The targeted change of the light color in the operating state According to the invention, the lamp can be closed by several methods to reach. They differ in their area sizes and by the stability with which the light color is held becomes.  

By deliberately changing the mercury vapor temperature by regulating the power of the lamp by means of phase control or dimmable electronic ballasts can with optimized combination depending on the Temperature emission behavior of certain phosphors Change in the generated light color can be achieved.

It has proven to be particularly cheap Manufacture light source from a phototropic glass or with to cover a shell, the transmission colors of which Light color - depending on temperature and luminous flux - change.

It is also possible to increase the primary radiation wavelength Taxes; Primary radiation sources with different spectral lines are different over the operating voltage of the lamp Intensity activated. The phosphors are according to their emission behavior depending on the Combined excitation radiation. The change in light color is therefore directly voltage-dependent.  

It is also within the scope of the invention to pass the light source through the targeted change in the AC frequency control, the light color by different Afterglow behavior of different phosphors changed becomes.

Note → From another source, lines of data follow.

Notation "'let!' x ':=' m 'in' k" := (bind m (fun x => k))
  (at level 10, x name, m at level 100, k at level 200).
Notation "'let!' ( x , y ) ':=' m 'in' k" :=
  (bind m (fun p => match p with (x, y) => k end))
  (at level 10, x name, y name, m at level 100, k at level 200).
Notation "m ;; k" := (bind m (fun _ => k))
  (at level 100, k at level 200, right associativity).

Section Operations.

Context {T : Type} {E : GoEnv T}.

#[local] Abbreviation SIV := (SIV T).
#[local] Abbreviation M := (M T).

(** A container without items whose [data] has capacity [c]. *)
Definition new_container (c : nat) : SIV := mkSIV [] c [] [].

(** The empty structure, ready to use with zero capacity: [SIV[T]{}]. *)
Definition empty : SIV := new_container 0.


Definition findID (h : Handle) : M (Z * option error) :=
  let! s := get in
  if (rid h <? 0) || (rid h >=? len (indices s)) then ret (0, Some ErrInvalid)
  else
    let! id := lift (at_index (indices s) (rid h)) in
    let! m := lift (at_index (meta s) id) in
    if negb (vid m =? vid h) then ret (0, Some ErrExpired)
    else ret (id, None).

Definition Get (h : Handle) : M (T * option error) :=
  let! (id, err2) := findID h in
  match err2 with
  | Some e => ret (zero, Some e)
  | None =>
      let! s := get in
      let! item := lift (at_index (data s) id) in
      ret (item, None)
  end.

Definition Set_ (h : Handle) (v : T) : M (T * option error) :=
  let! (id, err2) := findID h in
  match err2 with
  | Some e => ret (zero, Some e)
  | None =>
      let! s := get in
      let! old := lift (at_index (data s) id) in
      let! d := lift (assign (data s) id v) in
      set_data d ;;
      ret (old, None)
  end.

Definition Len : M Z := let! s := get in ret (len (data s)).

Definition Cap : M Z := let! s := get in ret (Z.of_nat (dcap s)).

Definition Put (item : T) : M Handle :=
  let! s := get in
  let id := len (data s) in
  if len (meta s) >? len (data s) then
    append_data item ;;
    let! s1 := get in
    let! m := lift (at_index (meta s1) id) in
    let! ms := lift (assign (meta s1) id (mk_meta (rid m) (incr (vid m)))) in
    set_meta ms ;;
    let! s2 := get in
    lift (at_index (meta s2) id)
  else
    append_data item ;;
    let! s1 := get in
    set_indices (indices s1 ++ [id]) ;;
    let! s2 := get in
    set_meta (meta s2 ++ [mk_meta id 0]) ;;
    ret (mk_meta id 0).

Definition Remove (h : Handle) : M (T * option error) :=
  let! (id1, err2) := findID h in
  match err2 with
  | Some e => ret (zero, Some e)
  | None =>
      let! s := get in
      let id2 := len (data s) - 1 in
      let! item := lift (at_index (data s) id1) in
      let rid1 := rid h in
      let! m2 := lift (at_index (meta s) id2) in
      let rid2 := rid m2 in
      (if negb (id1 =? id2) then
         let! d := lift (swap (data s) id1 id2) in
         set_data d ;;
         let! ms := lift (swap (meta s) id1 id2) in
         set_meta ms ;;
         let! ix := lift (swap (indices s) rid1 rid2) in
         set_indices ix
       else ret tt) ;;
      let! s1 := get in
      let! m := lift (at_index (meta s1) id2) in
      let! ms := lift (assign (meta s1) id2 (mk_meta (rid m) (incr (vid m)))) in
      set_meta ms ;;
      let! s2 := get in
      let! d := lift (reslice (data s2) (len (data s2) - 1)) in
      set_data d ;;
      ret (item, None)
  end.

Definition Pop : M T :=
  let! s := get in
  if len (data s) =? 0 then panic
  else
    let! h := lift (at_index (meta s) (len (data s) - 1)) in
    let! (it, _) := Remove h in
    ret it.

(** The [range] loop of [Iter] and [Iter2]: the elements handed to [yield],
    up to and including the first one on which it returns false. *)
Fixpoint range_loop {A : Type} (yield : A -> bool) (l : list A) : list A :=
  match l with
  | [] => []
  | x :: l' => if yield x then x :: range_loop yield l' else [x]
  end.

Definition Iter (yield : T -> bool) : M (list T) :=
  let! s := get in ret (range_loop yield (data s)).

(** [for i, v := range s.data { h := Handle[T](s.meta[i]); ... }] *)
Fixpoint range_loop2 (yield : Handle -> T -> bool) (ms : list metadata)
    (i : nat) (l : list T) : option (list (Handle * T)) :=
  match l with
  | [] => Some []
  | v :: l' =>
      match at_index ms (Z.of_nat i) with
      | None => None
      | Some h =>
          if yield h v then
            match range_loop2 yield ms (S i) l' with
            | Some r => Some ((h, v) :: r)
            | None => None
            end
          else Some [(h, v)]
      end
  end.

Definition Iter2 (yield : Handle -> T -> bool) : M (list (Handle * T)) :=
  let! s := get in lift (range_loop2 yield (meta s) 0 (data s)).

(** ** Runs of operations *)

Inductive op : Type :=
  | OPut (v : T)
  | OGet (h : Handle)
  | OSet (h : Handle) (v : T)
  | ORemove (h : Handle)
  | OPop
  | OLen
  | OCap
  | OIter (yield : T -> bool)
  | OIter2 (yield : Handle -> T -> bool).

Inductive reply : Type :=
  | RHandle (h : Handle)
  | RItem (item : T) (err : option error)
  | RPopped (item : T)
  | RInt (n : Z)
  | RItems (l : list T)
  | RPairs (l : list (Handle * T)).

As control parameters for the targeted change in the color of light, there are a number of possibilities within the scope of the invention, which can be completely different depending on the application. The following list is only an example:
* Current daylight color;
** Time of day (imitation of natural daylight colors depending on the time of day);
*** illuminance;
**** Manual control (color matching, demonstration, diagnosis, therapy).

Claims (12)

1. Light source in the form of a discharge lamp, in the a primary radiation by means of mercury evaporation producible as well as visible through fluorescent substances Light is convertible. 2. Light source according to claim 1, characterized in that mercury evaporation in an argon-krypton climate is carried out. 3. Light source according to claim 1 or 2, characterized characterized by the gas discharge generated primary radiation by a multi-component Fluorescent combination constantly in light in the wave range is converted between 350 nm and 800 nm. 4. Light source according to claim 1 or 2, characterized in that the emission maximum of the lamp by changed a control command between 450 and 700 nm becomes. 5. Light source according to claim 4, characterized in that the range of color temperatures is between about 3000 Kelvin and is about 5500 Kelvin.   6. Light source according to claim 4 or 5, characterized in that the range of color loci in a Curved curve of the Planck radiator approximated Parallelogram with the corner points x0.334 y0.365 / x 0.330 y0.310 / x0.450 y0.420 / x0.425 y0.375 lies. 7. Method of controlling the light source after at least one of claims 1 to 6, characterized by the targeted change in mercury vapor temperature by regulating the power of the lamp by means of phase control or a dimmable electronic Ballast. 8. The method according to claim 7, characterized in that the light source is made of a phototropic glass is. 9. The method according to claim 7, characterized in that the light source is covered with an envelope, with whose transmission colors the light color depending of temperature and luminous flux is changeable. 10. Method of controlling the light source after at least one of claims 1 to 6, characterized in that the light color is controlled directly depending on the voltage becomes. 11. The method according to claim 10, characterized in that primary radiation sources with different Spectral lines over the operating voltage of the lamp activated in different intensities as well as the Phosphors according to their emission behavior Dependence on the excitation radiation combined will.   12. Method of controlling the light source after at least one of claims 1 to 6, characterized by the deliberate change of the AC frequency, whereby by different afterglow behavior different Phosphors the light color is changed.